Exercise aim:
The lines to copy are those in the listing that hold the word "Arguments".

Records for this task:
■ ■ ■ ■

(** * Java method extraction: brace matching, lexing and line-count filtering

    A shallow embedding of the pure core of [craw_java_method.py]:
    [_brace_matched_end], [tokenize_code], [_strip_java_comments_for_check],
    [filter_invalid_methods] and the record-building loop of
    [extract_methods_from_file].

    Python values are modelled as follows.
    - [str] is a list of Unicode code points ([N]).
    - [int] is [Z]; [len] results are injected into [Z].
    - A function that may raise returns an [outcome].
    - The two regular expressions are written as terms of a small regex
      syntax [re] and run by a backtracking matcher with the priorities of
      Python's [re] module (alternatives left to right, greedy and lazy
      repetition). *)

From Stdlib Require Import Ascii String.
From Stdlib Require Import ZArith NArith List Bool Lia.
Import ListNotations.
Open Scope Z_scope.

(** ** Strings *)

Definition char := N.
Definition str := list char.

Definition chr (a : ascii) : char := N_of_ascii a.
Definition lit (s : string) : str := map N_of_ascii (list_ascii_of_string s).

Definition lbrace : char := chr "{".
Definition rbrace : char := chr "}".
Definition newline : char := 10%N.
Definition dquote : char := 34%N.
Definition squote : char := 39%N.

Definition len {A} (l : list A) : Z := Z.of_nat (length l).

(** [c in s] for a one-character [c]. *)
Definition contains (c : char) (s : str) : bool := existsb (N.eqb c) s.

(** [s.count(c)] for a one-character [c]. *)
Definition count (c : char) (s : str) : Z := len (filter (N.eqb c) s).

(** ** Outcomes: a value, or an exception *)

Inductive exn := IndexError.

Inductive outcome (A : Type) :=
| Returns (a : A)
| Raises (e : exn).

Arguments Returns {A} a.
Arguments Raises {A} e.

Definition bind {A B} (m : outcome A) (f : A -> outcome B) : outcome B :=
  match m with
  | Returns a => f a
  | Raises e => Raises e
  end.

Notation "x <- m ;; k" := (bind m (fun x => k))
  (at level 61, m at next level, right associativity).

(** [l[i]] with Python's negative indices. *)
Definition py_getitem {A} (l : list A) (i : Z) : outcome A :=
  let k := if i <? 0 then i + len l else i in
  if (0 <=? k) && (k <? len l) then
    match nth_error l (Z.to_nat k) with
    | Some x => Returns x
    | None => Raises IndexError
    end
  else Raises IndexError.

(** [range(a, b)]. *)
Definition py_range (a b : Z) : list Z :=
  map (fun k => a + Z.of_nat k) (seq 0 (Z.to_nat (b - a))).

(** [l[a:b]] with Python's clamping and negative indices. *)
Definition py_slice {A} (l : list A) (a b : Z) : list A :=
  let clamp i := if i <? 0 then Z.max (i + len l) 0 else Z.min i (len l) in
  let a' := clamp a in
  let b' := clamp b in
  firstn (Z.to_nat (b' - a')) (skipn (Z.to_nat a') l).
(* ===== verification/Prelude.v ===== *)
(** A verification of the C and C++ programs of the Client-Server repository.

    * The program

    The repository is a collection of small network programs.  Those in C and
    C++ are: an HTTP/2 server and client on nghttp2 (src/http2/nghttp2_server,
    src/http2/nghttp2_client), clients on libcurl with their helpers and timers
    (src/http2/libcurl_client), an epoll echo server (src/sockets/epoll), an echo
    server and client on Boost.Asio coroutines (src/sockets/asio), a plain TCP
    server and client and a raw-socket sender (src/sockets), an ARP client and
    several name resolvers (src/sockets/dns_lookup), a Redis module
    (src/database/redis/module), a metrics registry with a command loop
    (src/opentelemetry/prometheus), a trace sampler, a header carrier and a traced
    HTTP client (src/opentelemetry/jaeger), loggers (src/opentelemetry/logging), a
    gRPC client (src/grpc/cpp/hello) and an Envoy filter
    (src/proxy/envoy/wasm/dscp).  They do not call each other; what they share is
    the way they talk to the operating system and to libraries, and that is what
    the first files of the development model.

    * How code is modelled

    Code that only computes is a function: buffers are lists of bytes, with every
    access checked against the bounds ([CLib.load], [CLib.store], the [outcome]
    type of Io), machine integers are [Z] with their wrap-around written out
    ([wrap], [u16], [u64], [i32]), signed overflow is undefined behaviour.

    Code that calls the kernel, nghttp2, the OpenTelemetry SDK or libcurl is a
    program of Io.v: a tree of calls whose answers come from an environment, an
    arbitrary function of the history and the call.  A theorem for every
    environment holds for every behaviour of the code that is not in the
    repository; where a theorem needs documented behaviour (a read returns at most
    what was asked for, sendto fails on a closed descriptor) it is a named
    predicate on environments ([Posix.sys_ok], [Nghttp2.ng_ok], [Arp.sendto_ok]),
    and a concrete environment is shown to satisfy it.  [wp] is the weakest
    precondition calculus the proofs use, and [wp_run] its soundness.

    Code that runs interleaved, the threads of the timers and the coroutines of
    Boost.Asio, is a machine: a label is what the scheduler or the library does
    next, and a theorem holds for every sequence of labels.  Code that is called
    by a host, the Envoy filter, is a set of functions over a type class that
    states what the host promises ([Wasm.ProxyHost], [Wasm.ProxyHostLaws]).

    * The files

    - Prelude: integers, bytes and byte orders, tactics, shared lemmas.
    - Io: programs, environments, runs and weakest preconditions.
    - Posix: system calls, what their documentation says, views of a history.
    - CLib: the string and memory functions of C that the sources use.
    - HttpPath: [ends_with], [hex_to_uint], [percent_decode] and [check_path] of
      nghttp2_server/nghttp2.h.
    - Epoll: sockets/epoll/epoll_server.cc, the whole program.
    - Nghttp2: the calls of nghttp2 and a heap with explicit allocation.
    - NgServer, NgServerMain: the callbacks and objects of
      nghttp2_server/nghttp2.h and the event loop of its main.cc.
    - NgClient: nghttp2_client/nghttp2.h and main.cc.
    - RawSocket: sockets/raw_socket_client.cc.
    - Arp: sockets/dns_lookup/arp.cc.
    - RedisArgs: database/redis/module/utils.h and example.c.
    - Metrics: opentelemetry/prometheus/metrics.h, metrics.cc and example.cc;
      MetricsMock: its test doubles metrics_mock.h and metrics_mock.cc.
    - Sampler: opentelemetry/jaeger/sampler.h.
    - Curl: http2/libcurl_client/util.h.
    - Jaeger: opentelemetry/jaeger/tracer.h, tracer.cc, http.cc, example.cc.
    - Sockets: sockets/utils.h, socket_server.cc and socket_client.cc.
    - Timer: http2/libcurl_client/timer.h.
    - CurlClients: http2/libcurl_client/http2_easy_client.cc and
      http2_multi_client.cc, on Timer.
    - Asio: sockets/asio/server.cc and client.cc.
    - AsioSystem: that client connected to that server.
    - Tcp: a network of TCP connections between a server over the calls of Posix
      and any number of clients (the class [Tcp.TcpClient]), the discipline of a
      server that answers every chunk once, and what it gives to every connection.
    - Pairs: the epoll server with the Asio client, and the plain server with the
      plain client, on that network.
    - Dns: sockets/dns_lookup/utils.h, dns.cc and posix_async.
    - Wasm: proxy/envoy/wasm/dscp/dscp-filter.cc.
    - Logging: opentelemetry/logging; module FmtLog for fmt_logger, module OtelLog
      for logger and logger_factory.
    - BoostDns: sockets/dns_lookup/boost.
    - Grpc: grpc/cpp/hello/client.cc.

    A definition has the name of the function it models; a part of a function,
    such as a loop, has a name of its own next to it.

    * What the theorems show

    - Paths: [check_path] accepts exactly the absolute paths without a backslash
      and without [.] and [..] segments, so a request never leaves the served
      directory; on a value that does not end in an escape [percent_decode] ends,
      stays in its buffers, equals a recursive decoder and inverts an RFC 3986
      encoder; on one that does, its last copy reads past the terminator.
    - Servers: what the epoll server writes is what it read, and it serves the
      connection accepted last; what the plain server answers, which descriptors
      are closed, which histories are free of undefined behaviour; for the HTTP/2
      server the contracts of its callbacks, that no sequence of them answers a
      request, what the deletion of a session object frees, and what its event loop
      hands to nghttp2 in the buffer it reads into.
    - Pairs of programs: on a network that splits, delays and partly takes what is
      written, with any number of clients, the Asio client of the epoll server
      shows a part of its own message, and the plain server reads a prefix of what
      the connection took from each client and has answered every piece of it once.
    - HTTP/2 client: the results of its callbacks against the contract of nghttp2,
      and that a complete run releases exactly what it acquired.
    - Packets: the checksum is the one of RFC 1071; the packet of the raw client is
      the IPv4/UDP packet it is meant to be, and its exit code tells whether it was
      sent; the ARP request is the frame of RFC 826, replies are read back, every
      path of the interface query, and what each result of the ARP program means.
    - Redis module: the reply for every argument vector, with the overflow of a
      sum or product as the only undefined behaviour.
    - Metrics: ownership of instruments in every reachable state of the registry,
      and a refinement of the command loop to a map from names to numbers, for
      inputs without the spelling SYN, which the README has and the loop has not.
    - Sampler: the double arithmetic of the threshold is exact to 2050 in 2^64,
      does not wrap and is monotone, so spans that do not ask for sampling by an
      attribute are sampled consistently between ratios.
    - libcurl: a hex dump can be read back; the memory of the easy client for
      every sequence of callbacks, with the second socket of a transfer as the only
      access to a deleted object; the numbers of the timers in every interleaving,
      up to the overflow of their [int], also as the multi client makes them, the access of a thread
      to a destroyed timer, and what stops an interval timer.
    - Asio: in every order of resumptions each connection gets its own bytes back,
      and a write that is not disturbed is completed; the client, connected to the
      server among other connections, only ever shows its own bytes.
    - Resolvers: the polling client ends when the resolver does; what each of the
      programs prints.
    - Tracing: what is set through the header carrier is got on the other side,
      whatever case the names have there; the traced client ends with its input,
      one request and one answer for every line.
    - Logging: what the formatted logger writes, with its colour sequences, can be
      read back; the factory and its loggers refine an abstract log, for export
      types of the enumeration.
    - Filter: no callback stops a message, requests pass unchanged, responses are
      edited in three headers and in their bodies, for every host with the
      documented laws.

    Some theorems state what the code does where a comment, a README or a contract
    says something else: the lifetime of a descriptor or object, a buffer printed
    without a terminator, input that is lost.

    * Bounds and fuel

    Endless loops run for a number of rounds that the theorems quantify over, so
    they speak of every finite part of a run.  A loop that ends has a fuel: that of
    [percent_decode] and [dump] is the length of the input, which is proved to be
    enough; that of a read loop is a parameter, and running out of it is the
    outcome [OutOfFuel], which is not undefined behaviour and not a result.

    * What is not modelled

    Code of other languages, configuration and notes.  Of the C++ code: the UDP
    coroutines of the Asio server, which nothing starts and which use an operation
    datagram sockets do not have; the log handlers of the SDK, which only print;
    debugging samples and unit tests.  Lines printed for information by a function
    that otherwise computes (the sampler) are left out.  The network of Tcp has no
    end of a stream and no time: a read may return nothing at any moment, so its
    theorems say what is transferred and not when.  The HTTP/2 client and server
    are not connected to each other: the server hands none of its input to
    nghttp2, so there is no exchange to describe. *)

From stdpp Require Import base list gmap strings pretty numbers.

Declare Scope cs_scope.
Delimit Scope cs_scope with cs.
Lemma hex_to_uint_range c : 0 ≤ hex_to_uint c < 16.
Proof.
  unfold hex_to_uint, u8, wrap. change (2 ^ 8) with 256.
  split_ifs; b2p; rewrite ?Z.mod_small; lia.
Qed.

(** The byte computed with a shift and a narrowing is the two-digit number. *)
Lemma hex_pair a b :
  u8 (Z.shiftl (hex_to_uint a) 4 + hex_to_uint b) = 16 * hex_to_uint a + hex_to_uint b.
Proof.
  pose proof (hex_to_uint_range a). pose proof (hex_to_uint_range b).
  rewrite Z.shiftl_mul_pow2 by lia. unfold u8. rewrite wrap_small; lia.
Qed.

Lemma hex_not_percent c : isxdigit c = true → (c =? 37) = false.
Proof. rewrite isxdigit_cases. lia. Qed.

(** ** The decoding loop *)

Lemma drop_at (s : list Z) i c : s !! i = Some c → drop i s = c :: drop (i + 1) s.
Proof. intros H. rewrite (drop_S s c i H). by rewrite Nat.add_1_r. Qed.

(** One round of the reference decoder at index [i], as far as the loop goes. *)
Lemma pct_decode_drop s i c :
  s !! i = Some c → (i + 2 < length s)%nat →
  ∃ a b, s !! (i + 1)%nat = Some a ∧ s !! (i + 2)%nat = Some b ∧
    pct_decode (drop i s) =
      if (c =? 37) && isxdigit a && isxdigit b
      then (16 * hex_to_uint a + hex_to_uint b) :: pct_decode (drop (i + 3) s)
      else c :: pct_decode (drop (i + 1) s).
Proof.
  intros Hc Hi.
  destruct (lookup_lt_is_Some_2 s (i + 1)) as [a Ha]; [lia|].
  destruct (lookup_lt_is_Some_2 s (i + 2)) as [b Hb]; [lia|].
  exists a, b. split_and!; [done..|].
  rewrite (drop_at s i c Hc), (drop_at s (i + 1) a Ha).
  replace (i + 1 + 1)%nat with (i + 2)%nat by lia.
  rewrite (drop_at s (i + 2) b Hb). by replace (i + 2 + 1)%nat with (i + 3)%nat by lia.
Qed.

Lemma take_insert_snoc (l : list Z) j x :
  (j < length l)%nat → take (j + 1) (<[j := x]> l) = take j l ++ [x].
Proof.
  intros Hj. rewrite Nat.add_1_r.
  rewrite (take_S_r _ j x) by (by rewrite list_lookup_insert_eq).
  by rewrite take_insert_ge by lia.
Qed.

■ ■ ■ ■

Written solution:
Arguments Returns {A} a.
Arguments Raises {A} e.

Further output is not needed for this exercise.